West Africa urges tourists to keep visiting despite Ebola

LONDON - West African tourist chiefs urged travellers on Wednesday not to boycott their region because of the Ebola crisis, insisting that the epidemic was only affecting three countries in a vast continent.

"Africa is not a country, Africa is a continent," said Ola Wright, the chief executive of West Africa Tourism, warning that fear over Ebola in Guinea, Liberia and Sierra Leone was having a damaging impact on neighbouring countries.

The deadly virus has brought an abrupt and indefinite halt to international tourism in those three affected countries, where almost 5,000 people have died in the outbreak.

But tourism has been affected across the region and even in east and southern Africa, which are thousands of miles (kilometres) away and have not reported Ebola cases.

"We've had a lot of complaints from different people, from hoteliers, tour operators, complaining that sales have really gone down and of loads of different cancellations," Wright told AFP at the World Travel Market fair in London.

"The fear is more damaging than the actual problem," she said, adding: "It's just ignorance."

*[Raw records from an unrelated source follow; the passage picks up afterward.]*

Implicit Types (s t : string).

Lemma parseFloat_printed (n : Z) : JS.parseFloat (integerToString n) = JS.ofZ n.
Proof.
  destruct n as [|p|p].
  - reflexivity.
  - destruct (integerToString_digits (Z.pos p) ltac:(lia)) as (Hne & Hdigits & Hvalue).
    destruct (integerToString (Z.pos p)) as [|c t] eqn:Ht; [congruence|].
    rewrite (proj1 (parseFloat_digits c t Hdigits)), Hvalue.
    apply ofDecimal_integer. lia.
  - change (integerToString (Z.neg p)) with ("-" +:+ integerToString (Z.pos p)).
    destruct (integerToString_digits (Z.pos p) ltac:(lia)) as (Hne & Hdigits & Hvalue).
    destruct (integerToString (Z.pos p)) as [|c t] eqn:Ht; [congruence|].
    change ("-" +:+ String c t) with (String "-" (String c t)).
    rewrite (proj2 (parseFloat_digits c t Hdigits)), Hvalue.
    apply (ofDecimal_integer (Z.pos p)); lia.
Qed.

Lemma ofZ_isZero (n : Z) : JS.isZero (JS.ofZ n) = true <-> n = 0%Z.
Proof.
  unfold JS.ofZ. destruct n as [|p|p]; cbn [binary_normalize].
  - now split.
  - pose proof (binary_round_shape false p 0) as H.
    destruct (binary_round JS.prec JS.emax false p 0); split; try discriminate.
    intros _. destruct H as [_ H]. exfalso. apply H. vm_compute. discriminate.
  - pose proof (binary_round_shape true p 0) as H.
    destruct (binary_round JS.prec JS.emax true p 0); split; try discriminate.
    intros _. destruct H as [_ H]. exfalso. apply H. vm_compute. discriminate.
Qed.

Lemma isLetter_not_digit (c : ascii) :
  JS.isLetter c = true -> JS.isDigit c = false.
Proof. destruct c as [[] [] [] [] [] [] [] []]; vm_compute; congruence. Qed.

Lemma isLetter_visible (c : ascii) s :
  JS.isLetter c = true -> JS.startsWithWhiteSpace (String c s) = false.
Proof.
  intros Hc. unfold JS.startsWithWhiteSpace.
  destruct s as [|x2 [|x3 s3]]; cbn [JS.afterWhiteSpace];
    destruct c as [[] [] [] [] [] [] [] []]; try discriminate Hc; reflexivity.
Qed.

Lemma matchSizeHere_number_unit (d u : ascii) t unit :
  allChars JS.isDigit (String d t) = true ->
  allChars JS.isLetter (String u unit) = true ->
  JS.matchSizeHere (String d t +:+ String u unit)
  = Some (String d t, String u unit).
Proof.
  intros Hdigits Hletters.
  pose proof Hletters as Hall. cbn [allChars] in Hall.
  apply andb_prop in Hall as [Hu Hunit].
  unfold JS.matchSizeHere.
  rewrite (span_digits _ u unit Hdigits (isLetter_not_digit u Hu)).
  cbv beta iota.
  assert (Hnum : (match String u unit with
                  | String "." r' =>
                      let '(frac, r'') := JS.span JS.isDigit r' in
                      match frac with
                      | "" => (String d t, String u unit)
                      | String _ _ => (String d t +:+ String "." frac, r'')
                      end
                  | _ => (String d t, String u unit)
                  end) = (String d t, String u unit)).
  { destruct u as [[] [] [] [] [] [] [] []]; try discriminate Hu; reflexivity. }
  rewrite Hnum, (trimStart_visible _ (isLetter_visible u unit Hu)).
  now rewrite (span_all _ _ Hletters).
Qed.

Lemma matchSize_here s m :
  JS.matchSizeHere s = Some m -> JS.matchSize s = Some m.
Proof. destruct s; cbn [JS.matchSize]; now intros ->. Qed.

Lemma isDigit_not_comma (c : ascii) :
  JS.isDigit c = true -> negb (Ascii.eqb c ",") = true.
Proof. destruct c as [[] [] [] [] [] [] [] []]; vm_compute; congruence. Qed.

Lemma digits_shape (c : ascii) (t : string) :
  allChars JS.isDigit (String c t) = true ->
  JS.startsWithWhiteSpace (String c t) = false /\ noComma (String c t) = true.
Proof.
  intros Hdigits. split.
  - apply isDigit_visible. cbn [allChars] in Hdigits.
    now apply andb_prop in Hdigits as [? _].
  - exact (allChars_impl _ _ _ isDigit_not_comma Hdigits).
Qed.

(** What is printed for an integer starts with a visible character and has
    no comma. *)
Lemma printed_shape (n : Z) :
  exists c t, integerToString n = String c t /\
              JS.startsWithWhiteSpace (String c t) = false
              /\ noComma (String c t) = true.
Proof.
  destruct n as [|p|p].
  - exists "0"%char, "". now vm_compute.
  - destruct (integerToString_digits (Z.pos p) ltac:(lia)) as (Hne & Hdigits & _).
    destruct (integerToString (Z.pos p)) as [|c t]; [congruence|].
    exists c, t. split; [reflexivity | exact (digits_shape c t Hdigits)].
  - change (integerToString (Z.neg p)) with ("-" +:+ integerToString (Z.pos p)).
    destruct (integerToString_digits (Z.pos p) ltac:(lia)) as (Hne & Hdigits & _).
    destruct (integerToString (Z.pos p)) as [|c t]; [congruence|].
    exists "-"%char, (String c t). split; [reflexivity|].
    split; [apply minus_visible|].
    destruct (digits_shape c t Hdigits) as [_ Hcomma].
    unfold noComma in *. cbn [allChars] in *. exact Hcomma.
Qed.

Lemma replaceFirstComma_noComma (s : string) :
  noComma s = true -> JS.replaceFirstComma s = s.
Proof.
  induction s as [|c s IH]; [reflexivity|].
  unfold noComma in *. cbn [allChars JS.replaceFirstComma]. intros H.
  apply andb_prop in H as [Hc Hs].
  destruct (Ascii.eqb c ","); [discriminate|]. now rewrite (IH Hs).
Qed.

Lemma printed_not_blank (n : Z) :
  String.eqb (JS.trim (integerToString n)) "" = false /\
  String.eqb (integerToString n) "" = false /\
  JS.replaceFirstComma (integerToString n) = integerToString n.
Proof.
  destruct (printed_shape n) as (c & t & -> & Hc & Hcomma).
  split; [apply String.eqb_neq, trim_visible_first, Hc|].
  split; [reflexivity | exact (replaceFirstComma_noComma _ Hcomma)].
Qed.

End PrintedFacts.

(** X15. The manual form is read back: a name that is not blank, a price typed
    as a whole number and a size typed as a whole number directly followed by
    letters give an entry with the trimmed name, quantity 1, the letters in
    lower case, and as price and size the numbers of binary64 for the ones
    typed, which are those very numbers below 2^53; the entry takes part in
    the comparison exactly when the size is not zero. *)
Theorem manual_form_is_read_back {E : JS.Engine} (laws : JS.EngineLaws E)
    (newId manualName unit : string) (p n : Z) :
  JS.trim manualName <> "" ->
  (0 <= n)%Z -> unit <> "" -> allChars JS.isLetter unit = true ->
  exists m,
    manualItem newId manualName (integerToString p) (integerToString n +:+ unit)
    = Some m /\
    id m = newId /\ productName m = JS.trim manualName /\
    price m = JS.ofZ p /\ quantity m = 1%Z /\
    measureValue m = Some (JS.ofZ n) /\
    measureUnit m = Some (JS.asciiLower unit) /\
    (hasMeasure m = true <-> n <> 0%Z) /\
    ((Z.abs p < 2 ^ 53)%Z -> (JS.toQ (price m) == inject_Z p)%Q) /\
    ((n < 2 ^ 53)%Z -> (JS.toQ (JS.ofZ n) == inject_Z n)%Q).
Proof.
  intros Hname Hn Hunit Hletters.
  destruct (printed_not_blank p) as (HpriceText & _ & Hcomma).
  destruct (integerToString_digits n Hn) as (Hne & Hdigits & _).
  pose proof (parseFloat_printed n) as Hparse.
  destruct (integerToString n) as [|d t] eqn:Ht; [congruence|].
  destruct unit as [|u unit]; [congruence|].
  pose proof (matchSize_here _ _ (matchSizeHere_number_unit d u t unit Hdigits Hletters))
    as Hmatch.
  assert (Hsize : String.eqb (JS.trim (String d t +:+ String u unit)) "" = false).
  { rewrite append_cons.
    apply String.eqb_neq, trim_visible_first, isDigit_visible.
    cbn [allChars] in Hdigits. now apply andb_prop in Hdigits as [? _]. }
  apply String.eqb_neq in Hname.
  unfold manualItem.
  rewrite Hname, HpriceText, Hcomma, (parseFloat_printed p), (ofZ_number p).
  rewrite Hsize, Hmatch, Hparse, (toLowerCase_letters laws _ Hletters).
  cbn [orb]. eexists. split; [reflexivity|].
  unfold hasMeasure. cbn [id productName price quantity measureValue measureUnit].
  repeat (split; [reflexivity|]).
  assert (Hlower : JS.truthyStr (Some (JS.asciiLower (String u unit))) = true)
    by reflexivity.
  rewrite Hlower, andb_true_r. cbn [JS.truthyNum].
  rewrite truthy_spec. pose proof (ofZ_isZero n) as Hzero.
  split; [split|split].
  - intros [_ Hnz] ->. rewrite (proj2 Hzero eq_refl) in Hnz. discriminate.
  - intros Hnz. split; [apply ofZ_number|].
    destruct (JS.isZero (JS.ofZ n)); [|reflexivity].
    destruct Hnz. now apply Hzero.
  - intros Hp. now apply ofZ_exact.
  - intros Hlt. apply ofZ_exact. lia.
Qed.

Sierra Leone pulled out of the international travel show exhibition last week, while Guinea and Liberia do not normally attend, but Senegal and Nigeria both had stands.

Houma Dia, director of marketing for Senegal's tourism promotion agency, said that someone had come to her stand and questioned her about whether she was tested for signs of Ebola on her arrival in Britain.

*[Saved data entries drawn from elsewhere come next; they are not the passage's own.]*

(** * radish: the feature-file AST builder ([radish/parser/transformer.py])

    A shallow embedding of [RadishGherkinTransformer] and the properties of
    its reductions.  Python values are embedded in one tagged universe
    ([value]); the instance attributes of the transformer form an explicit
    [state] threaded through a state-and-exception monad ([M]).  An
    exception leaves the attributes as they were when it was raised, as in
    Python, so the monad returns the state on both outcomes. *)

From Stdlib Require Import ZArith NArith List String Ascii Lia.
From stdpp Require Import base tactics option list gmap sets.

Local Open Scope Z_scope.

(** ** Python [str]

    A [str] is a sequence of Unicode code points. *)

Definition pychar := N.
Definition pystr := list pychar.

(** A literal of the development: the code points of an ASCII string. *)
Definition py (s : string) : pystr := map N_of_ascii (list_ascii_of_string s).

Module Py.

(** [str.isspace] on one character: the code points CPython's
    [Py_UNICODE_ISSPACE] accepts. *)
Definition isspace (c : pychar) : bool :=
  ((9 <=? c) && (c <=? 13) || (28 <=? c) && (c <=? 32) || (c =? 133)
   || (c =? 160) || (c =? 5760) || (8192 <=? c) && (c <=? 8202)
   || (c =? 8232) || (c =? 8233) || (c =? 8239) || (c =? 8287)
   || (c =? 12288))%N.

Fixpoint lstrip (s : pystr) : pystr :=
  match s with
  | c :: s' => if isspace c then lstrip s' else s
  | [] => []
  end.

Definition rstrip (s : pystr) : pystr := rev (lstrip (rev s)).

(** [s.strip()] *)
Definition strip (s : pystr) : pystr := rstrip (lstrip s).

(** The line boundaries of [str.splitlines]: \n \v \f \r \x1c \x1d \x1e
    \x85     (and \r\n, taken as one boundary). *)
Definition is_linebreak (c : pychar) : bool :=
  ((10 <=? c) && (c <=? 13) || (28 <=? c) && (c <=? 30) || (c =? 133)
   || (c =? 8232) || (c =? 8233))%N.

Definition starts_with_lf (s : pystr) : bool :=
  match s with
  | c :: _ => (c =? 10)%N
  | [] => false
  end.

(** [s.splitlines(True)]: the lines of [s], each with its line break.
    A character closes a line when it is a line break, except a \r
    directly followed by \n, which stays in front of that \n. *)
Fixpoint splitlines_keepends (s : pystr) : list pystr :=
  match s with
  | [] => []
  | c :: s' =>
      if is_linebreak c && negb ((c =? 13)%N && starts_with_lf s')
      then [c] :: splitlines_keepends s'
      else match splitlines_keepends s' with
           | [] => [[c]]
           | l :: ls => (c :: l) :: ls
           end
  end.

"Can you imagine? I was really shocked. Why did you come to ask me and why did you have this reaction? I think people should stop panicking," she said.

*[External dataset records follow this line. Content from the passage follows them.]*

(** One call of [createGeometry]. [new] is the configuration the
    constructor was called for, if it was. *)
Lemma createGeometry_facts config s :
  geometries_ok s -> cache_describes getCacheKey s ->
  geometries_ok (GeometryFactory_createGeometry getCacheKey config s).2 /\
  cache_describes getCacheKey (GeometryFactory_createGeometry getCacheKey config s).2 /\
  (GeometryFactory_createGeometry getCacheKey config s).1 = next_geometry s /\
  geometry_disposals (GeometryFactory_createGeometry getCacheKey config s).2 = geometry_disposals s /\
  geometries s ⊆ geometries (GeometryFactory_createGeometry getCacheKey config s).2 /\
  (exists config0,
     getCacheKey config0 = getCacheKey config /\
     geometries (GeometryFactory_createGeometry getCacheKey config s).2 !! (GeometryFactory_createGeometry getCacheKey config s).1 =
       Some (createGeometry_switch config0)) /\
  exists new ext,
    new `sublist_of` [config] /\
    geometryCache (GeometryFactory_createGeometry getCacheKey config s).2 = geometryCache s ++ ext /\
    ext.*1 = getCacheKey <$> new /\
    Forall (fun x => next_geometry s < x) ext.*2 /\
    getCacheKey config ∈ (geometryCache (GeometryFactory_createGeometry getCacheKey config s).2).*1 /\
    geometry_constructions (GeometryFactory_createGeometry getCacheKey config s).2 =
      geometry_constructions s ++ (createGeometry_switch <$> new) /\
    length (geometry_clones (GeometryFactory_createGeometry getCacheKey config s).2) =
      S (length (geometry_clones s)) /\
    next_geometry (GeometryFactory_createGeometry getCacheKey config s).2 =
      next_geometry s + 1 + length new.
Proof.
  intros [Hk Hc Hm Ho] Hd. unfold GeometryFactory_createGeometry.
  destruct (Map_get (geometryCache s) (getCacheKey config)) as [x|] eqn:Hg.
  - (* a hit: a clone of the cached geometry *)
    destruct (Hd _ _ Hg) as (config0 & Hkey & Hx).
    assert (Hfresh : geometries s !! next_geometry s = None).
    { apply eq_None_not_Some. intros Hs%Ho. lia. }
    cbn. split_and!.
    + constructor; cbn; [done|done| |].
      * eapply Forall_impl; [exact Hm|]. cbn. lia.
      * intros y. destruct (decide (y = next_geometry s)) as [->|Hne]; [lia|].
        rewrite lookup_partial_alter_ne by done. intros Hs%Ho. lia.
    + intros key y Hy. cbn in Hy. destruct (Hd _ _ Hy) as (c & Hc1 & Hc2).
      exists c. split; [done|]. cbn.
      rewrite lookup_partial_alter_ne; [done|].
      intros <-. rewrite Hfresh in Hc2. done.
    + done.
    + done.
    + by apply partial_alter_subseteq.
    + exists config0. split; [done|]. by rewrite lookup_partial_alter_eq.
    + exists [], []. cbn. rewrite !app_nil_r. split_and!; try done.
      * apply sublist_nil_l.
      * apply Map_get_Some in Hg. apply list_elem_of_fmap.
        by exists (getCacheKey config, x).
      * rewrite length_app. cbn. lia.
      * lia.
  - (* a miss: the constructor, then a clone for the cache *)
    assert (Hfresh : geometries s !! next_geometry s = None).
    { apply eq_None_not_Some. intros Hs%Ho. lia. }
    assert (Hfresh' : geometries s !! S (next_geometry s) = None).
    { apply eq_None_not_Some. intros Hs%Ho. lia. }
    cbn. rewrite Map_set_new by done. rewrite lookup_insert_eq.
    split_and!.
    + constructor; cbn.
      * rewrite fmap_app. apply NoDup_app. split_and!; [done| |apply NoDup_singleton].
        intros k Hin ->%list_elem_of_singleton. by apply Map_get_None in Hg.
      * rewrite fmap_app. apply NoDup_app. split_and!; [done| |apply NoDup_singleton].
        intros y Hin ->%list_elem_of_singleton.
        apply (proj1 (Forall_forall _ _) Hm) in Hin. cbn in Hin. lia.
      * rewrite fmap_app. apply Forall_app. split.
        -- eapply Forall_impl; [exact Hm|]. cbn. lia.
        -- repeat constructor.
      * intros y.
        destruct (decide (y = S (next_geometry s))) as [->|Hne]; [lia|].
        rewrite lookup_partial_alter_ne by done.
        destruct (decide (y = next_geometry s)) as [->|Hne']; [lia|].
        rewrite lookup_insert_ne by done. intros Hs%Ho. lia.
    + intros key y Hy. cbn in Hy. cbn.
      destruct (decide (key = getCacheKey config)) as [->|Hne].
      * rewrite Map_get_app in Hy by (by apply Map_get_None).
        injection Hy as <-. exists config. split; [done|].
        by rewrite lookup_partial_alter_eq.
      * rewrite Map_get_app_ne in Hy by done.
        destruct (Hd _ _ Hy) as (c & Hc1 & Hc2). exists c. split; [done|].
        rewrite lookup_partial_alter_ne, lookup_insert_ne; [done| |].
        -- intros <-. by rewrite Hfresh in Hc2.
        -- intros <-. by rewrite Hfresh' in Hc2.
    + done.
    + done.
    + etrans; [apply (insert_subseteq _ (next_geometry s)); done|].
      apply partial_alter_subseteq. by rewrite lookup_insert_ne by lia.
    + exists config. split; [done|].
      by rewrite lookup_partial_alter_ne, lookup_insert_eq by lia.
    + exists [config], [(getCacheKey config, S (next_geometry s))]. cbn.
      split_and!; try done.
      * repeat constructor.
      * rewrite fmap_app. apply elem_of_app. right. by apply list_elem_of_singleton.
      * rewrite length_app. cbn. lia.
      * lia.
Qed.

Lemma createGeometries_facts configs s :
  geometries_ok s -> cache_describes getCacheKey s ->
  geometries_ok (createGeometries getCacheKey configs s).2 /\
  cache_describes getCacheKey (createGeometries getCacheKey configs s).2 /\
  geometry_disposals (createGeometries getCacheKey configs s).2 =
    geometry_disposals s /\
  geometries s ⊆ geometries (createGeometries getCacheKey configs s).2 /\
  Forall (fun r => next_geometry s <= r) (createGeometries getCacheKey configs s).1 /\
  Forall (fun r => r < next_geometry (createGeometries getCacheKey configs s).2)
    (createGeometries getCacheKey configs s).1 /\
  NoDup (createGeometries getCacheKey configs s).1 /\
  (forall x, x ∈ (geometryCache (createGeometries getCacheKey configs s).2).*2 ->
     x ∈ (geometryCache s).*2 \/
     (next_geometry s <= x /\ x ∉ (createGeometries getCacheKey configs s).1)) /\
  Forall2 (fun config r =>
             exists config0,
               getCacheKey config0 = getCacheKey config /\
               geometries (createGeometries getCacheKey configs s).2 !! r =
                 Some (createGeometry_switch config0))
    configs (createGeometries getCacheKey configs s).1 /\
  exists new ext,
    new `sublist_of` configs /\
    geometryCache (createGeometries getCacheKey configs s).2 =
      geometryCache s ++ ext /\
    ext.*1 = getCacheKey <$> new /\
    (getCacheKey <$> configs) ⊆
      (geometryCache (createGeometries getCacheKey configs s).2).*1 /\
    geometry_constructions (createGeometries getCacheKey configs s).2 =
      geometry_constructions s ++ (createGeometry_switch <$> new) /\
    length (geometry_clones (createGeometries getCacheKey configs s).2) =
      length (geometry_clones s) + length configs /\
    next_geometry (createGeometries getCacheKey configs s).2 =
      next_geometry s + length configs + length new.
Proof.
  revert s. induction configs as [|config configs IH]; intros s Hok Hd.
  { cbn. split_and!; try done.
    - apply NoDup_nil_2.
    - intros x Hx. by left.
    - exists [], []. cbn. rewrite !app_nil_r. split_and!; try done.
      + apply list_subseteq_nil.
      + lia. }
  cbn [createGeometries].
  destruct (createGeometry_facts config s Hok Hd)
    as (Hok1 & Hd1 & Hr1 & Hdis1 & Hsub1 & Hshape1 & new1 & ext1 & Hn1 & Hc1
        & He1 & Hv1 & Hin1 & Hcon1 & Hcl1 & Hnx1).
  destruct (GeometryFactory_createGeometry getCacheKey config s) as [r s1].
  cbn [fst snd] in *.
  destruct (IH s1 Hok1 Hd1)
    as (Hok2 & Hd2 & Hdis2 & Hsub2 & Hge2 & Hlt2 & Hnd2 & Hvals2 & Hshape2
        & new2 & ext2 & Hn2 & Hc2 & He2 & Hin2 & Hcon2 & Hcl2 & Hnx2).
  destruct (createGeometries getCacheKey configs s1) as [rs s2].
  cbn [fst snd] in *.
  assert (Hrs : r ∉ rs).
  { intros Hin. apply (proj1 (Forall_forall _ _) Hge2) in Hin. lia. }
  split_and!; try done.
  - congruence.
  - by etrans.
  - constructor; [lia|]. eapply Forall_impl; [exact Hge2|]. cbn. lia.
  - constructor; [lia|done].
  - by constructor.
  - intros x Hx. destruct (Hvals2 x Hx) as [Hx1|[Hx1 Hx2]].
    + assert (x < next_geometry s1) as Hlt
        by apply (proj1 (Forall_forall _ _) (gok_made _ Hok1)), Hx1.
      rewrite Hc1, fmap_app in Hx1. apply elem_of_app in Hx1 as [Hx1|Hx1].
      * by left.
      * right. apply (proj1 (Forall_forall _ _) Hv1) in Hx1.
        split; [lia|]. intros [->|Hin]%elem_of_cons; [lia|].
        apply (proj1 (Forall_forall _ _) Hge2) in Hin. lia.
    + right. split; [lia|]. intros [->|Hin]%elem_of_cons; [lia|done].
  - constructor; [|done]. destruct Hshape1 as (config0 & Hkey & Hlook).
    exists config0. split; [done|]. by eapply lookup_weaken.
  - exists (new1 ++ new2), (ext1 ++ ext2). split_and!.
    + by apply (sublist_app new1 [config] new2 configs).
    + by rewrite Hc2, Hc1, app_assoc.
    + by rewrite !fmap_app, He1, He2.
    + intros k [->|Hk]%elem_of_cons.
      * rewrite Hc2, fmap_app. apply elem_of_app. by left.
      * by apply Hin2.
    + by rewrite Hcon2, Hcon1, fmap_app, app_assoc.
    + rewrite Hcl2, Hcl1. cbn. lia.
    + rewrite Hnx2, Hnx1, length_app. cbn. lia.
Qed.

End GeometryFactory_facts.

Lemma geometries_ok_new : geometries_ok Geometries_new.
Proof.
  split; cbn; try constructor. intros x [g Hg]. by rewrite lookup_empty in Hg.
Qed.

Lemma cache_describes_new getCacheKey :
  cache_describes getCacheKey Geometries_new.
Proof. by intros key x Hx. Qed.

(** X18: [GeometryFactory.createGeometry] called for any configurations
    in turn, from a cache in order (the initial, empty one is), with any
    key function: every geometry returned is a new object, different from
    all others returned, described by the constructor call that the switch
    makes for a configuration with the same cache key (for the
    configuration itself when equal keys imply equal calls). The
    constructor is called once for each key that was not cached, in the
    order of the first requests; each request makes one clone, so a
    missed request makes two objects and a served one a single one.
    Nothing is disposed of. *)
Theorem geometry_cache (getCacheKey : JSObject -> string)
    (configs : list JSObject) (s : Geometries) :
  geometries_ok s -> cache_describes getCacheKey s ->
  NoDup (createGeometries getCacheKey configs s).1 /\
  Forall (fun r => geometries s !! r = None)
    (createGeometries getCacheKey configs s).1 /\
  Forall2 (fun config r =>
             (exists config0,
                getCacheKey config0 = getCacheKey config /\
                geometries (createGeometries getCacheKey configs s).2 !! r =
                  Some (createGeometry_switch config0)) /\
             ((forall c c', getCacheKey c = getCacheKey c' ->
                 createGeometry_switch c = createGeometry_switch c') ->
              geometries (createGeometries getCacheKey configs s).2 !! r =
                Some (createGeometry_switch config)))
    configs (createGeometries getCacheKey configs s).1 /\
  (exists new,
     geometry_constructions (createGeometries getCacheKey configs s).2 =
       geometry_constructions s ++ (createGeometry_switch <$> new) /\
     new `sublist_of` configs /\
     NoDup (getCacheKey <$> new) /\
     (forall key, key ∈ getCacheKey <$> new <->
        key ∈ getCacheKey <$> configs /\ key ∉ (geometryCache s).*1) /\
     next_geometry (createGeometries getCacheKey configs s).2 =
       next_geometry s + length configs + length new) /\
  length (geometry_clones (createGeometries getCacheKey configs s).2) =
    length (geometry_clones s) + length configs /\
  geometry_disposals (createGeometries getCacheKey configs s).2 =
    geometry_disposals s /\
  geometries_ok (createGeometries getCacheKey configs s).2 /\
  cache_describes getCacheKey (createGeometries getCacheKey configs s).2.
Proof.
  intros Hok Hd.
  destruct (createGeometries_facts getCacheKey configs s Hok Hd)
    as (Hok' & Hd' & Hdis & Hsub & Hge & Hlt & Hnd & Hvals & Hshape
        & new & ext & Hn & Hc & He & Hin & Hcon & Hcl & Hnx).
  split_and!; try done.
  - eapply Forall_impl; [exact Hge|]. intros r Hr. cbn in Hr.
    apply eq_None_not_Some. intros Hs%(gok_objects _ Hok). lia.
  - eapply Forall2_impl; [exact Hshape|].
    intros config r (config0 & Hkey & Hlook). split.
    + by exists config0.
    + intros Hinj. by rewrite Hlook, (Hinj _ _ Hkey).
  - exists new. split; [done|]. split; [done|].
    pose proof (gok_keys _ Hok') as Hkeys.
    rewrite Hc, fmap_app, He in Hkeys.
    apply NoDup_app in Hkeys as (_ & Hdisj & Hnew).
    split; [done|]. split; [|done]. intros key. split.
    + intros Hk. split.
      * apply list_elem_of_fmap in Hk as (c & -> & Hcin).
        apply list_elem_of_fmap. exists c. split; [done|].
        by eapply elem_of_sublist.
      * intros Hk'. by apply (Hdisj key).
    + intros [Hk Hnot]. apply Hin in Hk.
      rewrite Hc, fmap_app, He in Hk. by apply elem_of_app in Hk as [Hk|Hk].
Qed.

Nigeria and Senegal have been declared Ebola-free after a small number of cases of the virus.

Safari bookings down

Tour operators working in West Africa were also at the London event to launch a new campaign to support people of the region in their response to Ebola.

"Unite4WestAfrica" intends to raise money for charity and also promote a "positive story" of West Africa to help it attract tourists in the future.

Tourism in countries such as Sierra Leone was only really beginning to develop following the ravages of the country's civil war in the 1990s, and it has now been set back again.

"These countries were just establishing themselves," said David Oades, of Overlanding West Africa.

He has cancelled this season's overland trips because of border closures but is hopeful they will resume next year.

The effects of Ebola are being felt even further afield.

More than half of South African travel agents, tour operators, car hire and conferencing businesses say the Ebola outbreak has had a negative impact, according to the latest Tourism Business Index published in October.

A survey by the website safaribookings.com of 500 safari tour operators in September found that 70 per cent reported a drop in bookings because of the outbreak.

"Tour operators reported that many tourists view Africa as a single country when it comes to risk assessment," the website said at the time.

"They don't realise that east and southern Africa, where most safaris are conducted, are just as far from the outbreak area as Europe or South America."